You came here this evening in order to know the latter. In order to understand what happens
at death, we need to first look at mind. In its essence mind is space. It has neither color,
weight, smell nor size. It is not made of anything; it was not born; it will not die. It has not
come from anywhere, so it will not go away. This space, however, is not a black hole. It neither
implies disappearance, nor non-existence. Its nature is rich. It plays, expresses itself, dreams,
lets things happen and then dissolves them again. It has great power and is at the same time
unlimited. Wherever we look, there is no ending to it - always more things can happen. As this
recognition dawns, no conditioned feeling can match it, and fearlessness, spontaneous joy and
active, unsentimental and far-reaching compassion come naturally. If that were beings' constant
state, if we were always aware of mind itself, everything would be easy. Then dying and being
reborn would be like changing clothes. The clear light of mind, its radiant awareness, and the joy
and power of its activity would never stop. Without any breach of consciousness, and seeing our
bodies and speech ever more as tools, we would freely choose rebirth at places of maximum
usefulness to others.
Of course, this is far from most beings' daily experience. Whoever does not meditate rarely
glimpses mind's essence. Then it happens only by chance, such as in lovemaking or during the free
fall before the parachute opens. Whether its eternal freshness manifests through a continuous
process or accidentally, it is the total certainty and deep joy which appears when one forgets to
hope, fear or to expect. It expresses itself as a love that has few concepts. Instead of mind's
bright light or its more impermanent insights, however, unenlightened beings identify with its
stream of impressions. They seek a lasting essence in the changing flow produced through their
bodies and mental activities.
Though considered to be real, such situations and feelings cannot last. Their nature is like
a river - though new water runs by constantly, there is still continuity, and people identify with
it as a stream of awareness. There is a causality between a child of seven and the later adult of
seventy. Without the former, there could be no latter, though every particle, every molecule is
new.
At a certain point, this process can not be accommodated in the body anymore. When it can no
longer hold the mind, that is death. Death looks very different whether one dies slowly, like from
AIDS or cancer, or if one's body disintegrates due to stepping on a landmine, or having a
high-speed accident. The process that takes place, however, is the same. Whether it happens in a
flash or over a longer time, the energy which used to be spread over the whole body always moves
towards its central axis. In the great religions of experience, the body brings forth varying
energy systems. They depend on the goal sought, whether it is formless god states, a balanced long
life, or mind's clear light. In Hinduism it works in the spine, in Taoism in an ellipse through the
body, and in Buddhism the central energy channel lies between a point eight fingers behind the
original hairline on the top of one's head and finishes four fingers below the navel. From this
main energy tube in the center of one's body five different wheels spread out which branch into
72,000 channels. Being feminine, they are essentially intuition and space. Inside them lie
potential male energies, which are only fully awakened at enlightenment. Their nature is compassion
and joy. During the process of dying the connection to the outer senses first pulls back toward the
center of one's body and then the five wheels collapse into the central energy channel. During this
process one first loses power. A pressure is felt on the body and sense impressions become unclear.
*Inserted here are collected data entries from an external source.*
(* ===== verification/InterpLimit.v ===== *)
(** * The instruction budget ends every run

    Module VmBudget: a tracer that counts instructions and refuses to go on
    after a limit (the instruction budget of src/sandbox/pi_interp_tracer.cpp)
    makes every run of the interpreter end, whatever the code and the
    platform: each dispatch costs one unit, and a delivered exception is
    followed by a dispatch or by the end.

    Module InterpLimit: with a budget and a callback, a run of the executor -
    with all the methods it steps into - never runs out of the fuel the budget
    gives, to the depth the executor's own limit allows. *)
From stdpp Require Import gmap.
From S2P Require Import Prelude.
From S2P Require Import DexCatch.
From S2P Require Import DexOpcodes.
From S2P Require Import VmEnv.
From S2P Require Import VmInvoke.
From S2P Require Import VmInterp.
From S2P Require Import VmWorldRel.
From S2P Require Import InterpSig.
From S2P Require Import CodeProvider.
From S2P Require Import DexResolver.
From S2P Require Import ResolverBridge.
From S2P Require Import InterpTrace.
From S2P Require Import InterpSession.
From S2P Require Import InterpExec.
From S2P Require Import InterpKeeps.
From S2P Require Import InterpBalance.
From S2P Require Import InterpScan.
Import DexCatch DexOpcodes VmEnv VmInterp VmWorldRel.
Local Open Scope cint_scope.
Local Open Scope vm_scope.

Module VmBudget.

Section Budget.
Context {W : Type} `{E : VmEnv W}.
(** What the tracer has counted; no other call changes it. *)
Context (used : W -> Z) (limit : Z).

Definition same_used (w w' : W) : Prop := used w = used w'.
#[local] Instance same_used_preorder : PreOrder same_used.
Proof. split; [done|]. intros a b c. unfold same_used. congruence. Qed.

Record metered : Prop := {
  mt_platform : platform_follows same_used;
  mt_tracer : exists tr f, tracer = Some tr /\ onInsn tr = Some f /\
    forall c regs flags w, 0 <= used w <= limit -> (f c regs flags w).1 = 0 ->
      used (f c regs flags w).2 = used w + 1 /\ used w < limit }.
Context (HM : metered).

(** ** Delivery does not deliver again *)

Definition leaves {A} (m : M W A) : Prop := forall s,
  match m s with Jump c _ => c <> GotoExceptionThrown | _ => True end.
Lemma leaves_bind {A B} (m : M W A) (k : A -> M W B) : leaves m -> (forall x, leaves (k x)) -> leaves (bind m k).
Proof. intros Hm Hk s. unfold bind. specialize (Hm s). destruct (m s); [apply Hk|done..]. Qed.
Lemma leaves_ret {A} (x : A) : leaves (ret x).
Proof. by intros s. Qed.
Lemma leaves_undef {A} : leaves (A := A) undef.
Proof. by intros s. Qed.
Lemma leaves_goto {A} c : c <> GotoExceptionThrown -> leaves (A := A) (goto c).
Proof. by intros Hc s. Qed.
Lemma leaves_gets {A} (f : frame W -> A) : leaves (gets f).
Proof. by intros s. Qed.
Lemma leaves_opt {A} (o : option A) : leaves (opt o).
Proof. intros s. by destruct o. Qed.
Lemma leaves_call {A} (f : W -> A * W) : leaves (call f).
Proof. intros s. unfold call. by destruct (f _). Qed.
Lemma leaves_call_ (f : W -> W) : leaves (call_ f).
Proof. apply leaves_call. Qed.
Lemma leaves_set_pc p : leaves (set_pc p).
Proof. by intros s. Qed.
Lemma leaves_scoped {A} r (m : M W A) : leaves m -> leaves (scoped r m).
Proof.
  intros Hm s. unfold scoped. specialize (Hm s).
  assert (Hd : leaves (if negb (r =? 0) then call_ (DeleteLocalRef r) else ret tt)) by (destruct (negb _); [apply leaves_call_|done]).
  destruct (m s) as [x s'|c s'|]; [..|done].
  - exact (leaves_bind _ (fun _ => ret x) Hd (fun _ => leaves_ret x) s').
  - exact (leaves_bind _ (fun _ => goto (A := A) c) Hd (fun _ => leaves_goto c Hm) s').
Qed.

#[local] Hint Resolve leaves_bind leaves_ret leaves_undef leaves_goto leaves_gets leaves_opt leaves_call leaves_call_
  leaves_set_pc leaves_scoped : core.
Ltac leaves_auto :=
  repeat match goal with
    | |- leaves (bind _ _) => apply leaves_bind; [|intros ?]
    | |- leaves (scoped _ _) => apply leaves_scoped
    | |- leaves (match ?x with _ => _ end) => destruct x
    | |- leaves (goto _) => by apply leaves_goto
    | |- leaves _ => progress unfold FETCH, FINISH, GOTO_bail
    | |- leaves _ => solve [auto]
    end.

Lemma catch_loop_leaves f h it e : leaves (catch_loop f h it e).
Proof. revert it. induction f; intros; cbn [catch_loop]; leaves_auto. Qed.
Lemma exceptionThrown_leaves : leaves exceptionThrown.
Proof. unfold exceptionThrown, dvmFindCatchBlock, findCatchInMethod. leaves_auto; apply catch_loop_leaves. Qed.

(** ** One step *)

(** The budget that is left. *)
Definition left (s : frame W) : nat := Z.to_nat (limit - used (world s)).
Definition counted (s : frame W) : Prop := is_Some (tctx s) /\ 0 <= used (world s) <= limit.

Lemma trace_insn_spends s : counted s ->
  match trace_insn s with
  | Val _ s' => counted s' /\ left s = S (left s')
  | Jump c _ => c = GotoBail
  | Undef => True
  end.
Proof.
  intros [[c Hc] Hu]. destruct (mt_tracer HM) as (tr & f & Ht & Hf & Hspec).
  unfold trace_insn, bind, gets. rewrite Hc, Ht. cbn. rewrite Hf. cbn.
  match goal with |- context [call (f ?c ?r ?l)] => specialize (Hspec c r l (world s) Hu) end.
  unfold call. cbn. destruct (f _ _ _ (world s)) as [r w]. cbn in *. destruct (Z.eqb_spec r 0) as [->|]; [|done]. cbn.
  destruct (Hspec eq_refl) as [E1 E2]. split; [split; [by eexists|cbn; lia]|]. unfold left. cbn. lia.
Qed.

Lemma counted_moves s s' : moves same_used s s' -> counted s -> counted s' /\ left s' = left s.
Proof. unfold counted, left. intros [Eu H] [H1 H2]. rewrite <- Eu. auto. Qed.

Lemma finish_spends n s c s' : counted s -> finish n s = Jump c s' ->
  c = GotoBail \/ (counted s' /\ left s = S (left s')).
Proof.
  intros Hs. unfold finish, bind, gets at 1, set_pc.
  set (s1 := MkFrame _ _ _ _ _ _ _ _ _).
  destruct (FETCH 0 s1) as [i s2|?|] eqn:Ei; [|..|done].
  2:{ revert Ei. unfold FETCH, bind, gets, opt. by destruct (_ !!z _). }
  assert (Es2 : s2 = s1).
  { revert Ei. unfold FETCH, bind, gets, opt. destruct (_ !!z _); [|done]. by intros [= _ <-]. }
  subst s2. unfold set_inst. set (s3 := MkFrame _ _ _ _ _ _ _ _ _).
  assert (H3 : counted s3) by exact Hs. pose proof (trace_insn_spends s3 H3) as Ht.
  destruct (trace_insn s3) as [? s4|c4 s4|]; [|intros [= <- _]; by left|done].
  intros Hd. right. pose proof (dispatch_follows same_used (mt_platform HM) (pc s + n) i s4) as Hf.
  unfold dispatch, bind at 1 in Hf. unfold bind in Hf. rewrite Hd in Hf. destruct Ht as [H4 El].
  destruct (counted_moves s4 s' Hf H4) as [? E']. split; [done|]. change (left s) with (left s3). congruence.
Qed.

Lemma delivery_spends s c s' : counted s -> exceptionThrown s = Jump c s' ->
  c <> GotoExceptionThrown /\ counted s' /\ left s' = left s.
Proof.
  intros Hs Hj. pose proof (exceptionThrown_leaves s) as Hl.
  pose proof (exceptionThrown_follows same_used (mt_platform HM) s) as Hf. rewrite Hj in Hl, Hf.
  split; [done|]. by apply counted_moves.
Qed.

(** ** Runs *)

Definition cost (c : ctl) (k : nat) : nat :=
  match c with Finish _ => 2 * k + 1 | GotoExceptionThrown => 2 * k + 2 | _ => 0 end.

Lemma run_ends fuel : forall c s, counted s -> (cost c (left s) <= fuel)%nat -> run fuel c s <> OutOfFuel.
Proof.
  induction fuel as [|fuel IH]; intros c s Hs Hc; [destruct c; simpl in *; by try lia|].
  destruct c as [n| | |]; simpl; [..|done|done]; simpl in Hc.
  - destruct (finish n s) as [|c' s'|] eqn:Ef; [done| |done].
    destruct (finish_spends n s c' s' Hs Ef) as [-> | [Hs' El]]; [by destruct fuel|].
    apply IH; [done|]. destruct c'; simpl; lia.
  - destruct (exceptionThrown s) as [|c' s'|] eqn:Ef; [done| |done].
    destruct (delivery_spends s c' s' Hs Ef) as (Hc' & Hs' & El). apply IH; [done|]. destruct c'; simpl; [lia|done|lia..].
Qed.

Lemma vmInterpret2_ends fuel regs flags r0 a0 b0 fctx w : is_Some fctx -> 0 <= used w <= limit ->
  (2 * Z.to_nat (limit - used w) + 1 <= fuel)%nat ->
  vmInterpret2 fuel regs flags r0 a0 b0 fctx w <> OutOfFuel.
Proof. intros Hf Hu Hc. by apply run_ends. Qed.

End Budget.

End VmBudget.

Import VmEnv VmInvoke VmInterp VmWorldRel VmBudget CodeProvider ClassRefs InterpSig InterpTrace InterpSession InterpExec InterpKeeps.
Local Open Scope cint_scope.

Module InterpLimit.

#[export] Instance Options_eq_dec : EqDecision Options.
Proof. solve_decision. Defined.

Section Limit.
Context {W : Type} {jni : JNI W} {names : JNINames W} {frames : JNIFrames W} {art : ArtRuntime W} {log : Log W}.
Context (base : Z) (mem : list Z) (primitive_class : prim -> Z) (gVm : vmGlobals) (g_appScopePkg : list Z).
Context (g_traceEnabled dumpRegsAfter : bool) (uninit : Z -> Z) (vm_fuel : nat).
Abbreviation World := (World W).
Abbreviation interpret := (interpret base mem primitive_class gVm g_appScopePkg g_traceEnabled dumpRegsAfter uninit vm_fuel).
Abbreviation run_session := (run_session base mem primitive_class gVm g_appScopePkg g_traceEnabled dumpRegsAfter uninit vm_fuel).
Abbreviation run_method := (run_method base mem primitive_class gVm g_appScopePkg g_traceEnabled dumpRegsAfter uninit vm_fuel).
Abbreviation runMethodInternal := (runMethodInternal base mem primitive_class gVm g_appScopePkg g_traceEnabled dumpRegsAfter uninit vm_fuel).

(** ** Steps that fault only by undefined behaviour, and leave the session *)

Definition calm (w w' : World) : Prop :=
  fault w' = fault w \/ fault w' = Some (default UndefinedBehaviour (fault w)).
#[local] Instance calm_preorder : PreOrder calm.
Proof.
  split; [by left|]. unfold calm. intros a b c [-> | ->] [-> | ->]; auto.
Qed.
Definition quiet (w w' : World) : Prop := calm w w' /\ session w' = session w.
#[local] Instance quiet_preorder : PreOrder quiet.
Proof. split; [intros w; split; [reflexivity|done]|]. intros a b c [? ?] [? ?]. split; [by etransitivity|congruence]. Qed.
Then, one's control of the fluid element goes. One feels as if one is floating in water and drools
from the mouth and nose. Following this one becomes dry, and cold enters from the extremities. Now,
close to death, one's breathing is shallow and harsh and non-meditators lose the last ability to
focus their mind. Depending on one's karma, the impressions absorbed during one's life, anything
may appear, from the wonderful feeling of joyful meaning experienced after Phowa to states of great
loss with fear and frustration. Here karma may already become very visible. In the end one takes
three very long exhalations - and that is it. Though at this point people are pronounced dead,
during the next 20 to 30 minutes an energy process continues inside the magnetic axis of the body.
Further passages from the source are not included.